> **Required work**: Bring together every line in the data that includes "Scope".

[Collected data entries]
(** * Sales, invoices and authorization of the business-management server

    A shallow embedding of [server/storage.ts] (class [DatabaseStorage]),
    of the route handlers of [server/routes.ts] that create sales, update
    invoices and manage businesses, products and employees, and of the
    tables of [shared/schema.ts] they work on.  The listings ordered by
    creation time ([getProducts], [getSales], [getInvoices] and their
    routes) and the identity provider of [supabaseAuth.ts] are left out.

    Conventions of the embedding.
    - A table is the list of its rows in insertion order; a query
      [const [row] = await db.select()...where(c)] is the first row that
      satisfies [c].
    - Each [await db.insert/update] is a statement of its own: the storage
      layer opens no transaction, so a statement that fails leaves the
      statements before it in place.  Storage operations are therefore
      state-passing functions that return the database together with
      either a value or the error thrown, [Storage A].
    - The constraints written in the schema are checked by the statement
      that could break them: primary keys, [unique()] and [references()],
      and for every insert, and for the stock update of a sale, the range of
      the column written ([varchar(n)], [integer], [decimal(10,2)]).  The
      updates of products and businesses are modelled for bodies inside
      these ranges.  Other database errors (a lost connection) are outside
      the model.
    - A stored [decimal(10,2)] value is an integer counting hundredths; the
      handler's [parseFloat(price) * quantity] and [+=] are the product and
      sum of these integers.  An amount on its way to the database is a
      text, [NumericText], which the column rounds to hundredths when it is
      stored.
    - A string is a sequence of characters the database can store, each one
      below 256; its length is what [.length], zod's [min] and [varchar(n)]
      count.
    - The order of the rows of a table is kept by updates; it stands for the
      identity of the rows and says nothing about the order in which a
      query without [orderBy] returns them.
    - [Date.now()], [new Date()] and [gen_random_uuid()] are read from an
      environment [Env] given to each request. *)

From Stdlib Require Import List String Ascii ZArith Lia Bool.
Import ListNotations.
Local Open Scope string_scope.
Local Open Scope Z_scope.

(** ** shared/schema.ts *)

Definition Timestamp := Z.
Definition Decimal := Z.

(** The text of an amount.  [totalAmount], [unitPrice] and [totalPrice] are
    strings in the request bodies ([z.string()]) and in [InsertSale] and
    [InsertSaleItem] (drizzle's [decimal] columns); they become numbers in the
    database, when the statement that stores them casts them to
    [decimal(10,2)].  A text is represented by what the numeric input of the
    database reads from it: nothing such a column accepts ([NotNumeric]:
    "abc", the empty string, "Infinity"), or the decimal number
    [mantissa / 10 ^ scale], so that "0.03" is [Dec 3 2], "1e2" is
    [Dec 100 0] and "0.21000000000000002" is [Dec 21000000000000002 17].
    The text "NaN", which a numeric column stores as it is, is not
    represented: a stored amount is a number. *)
Inductive NumericText :=
| NotNumeric
| Dec (mantissa : Z) (scale : nat).
(* ===== verification/Graph.v ===== *)
(** * Reachability in finite graphs

    [closure succ n xs] is what [n] rounds of adding successors make of [xs];
    everything in it is reachable, so membership (a computation) proves
    reachability. *)

From S2P Require Import Prelude.

Section Graph.
Context {A : Type} `{EqDecision A} (succ : A → list A).

Definition edge (x y : A) : Prop := y ∈ succ x.

Fixpoint closure (n : nat) (xs : list A) : list A :=
  match n with
  | O => xs
  | S n => closure n (remove_dups (xs ++ concat (map succ xs)))
  end.

Lemma closure_sound n xs y : y ∈ closure n xs → ∃ x, x ∈ xs ∧ rtc edge x y.
Proof.
  revert xs. induction n as [|n IH]; simpl; intros xs Hy; [by exists y|].
  apply IH in Hy as (x & Hx & Hxy).
  apply elem_of_remove_dups, elem_of_app in Hx as [Hx|Hx]; [by exists x|].
  apply list_elem_of_In, in_concat in Hx as (l & Hl & Hx).
  apply in_map_iff in Hl as (z & <- & Hz). exists z. split; [by apply list_elem_of_In|].
  eapply rtc_l; [|done]. by apply list_elem_of_In.
Qed.

Lemma closure_rtc n x y : mem y (closure n [x]) = true → rtc edge x y.
Proof. intros Hy. bools. apply closure_sound in Hy as (x' & Hx & ?). set_solver. Qed.

(** A set that contains [xs] and every successor of its members contains
    everything reachable from [xs]. *)
Lemma closed_rtc (P : A → Prop) x y :
  (∀ a b, P a → edge a b → P b) → P x → rtc edge x y → P y.
Proof. intros HP Hx Hxy. induction Hxy; eauto. Qed.
End Graph.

> **Output of the task**:
Local Open Scope string_scope.
Local Open Scope Z_scope.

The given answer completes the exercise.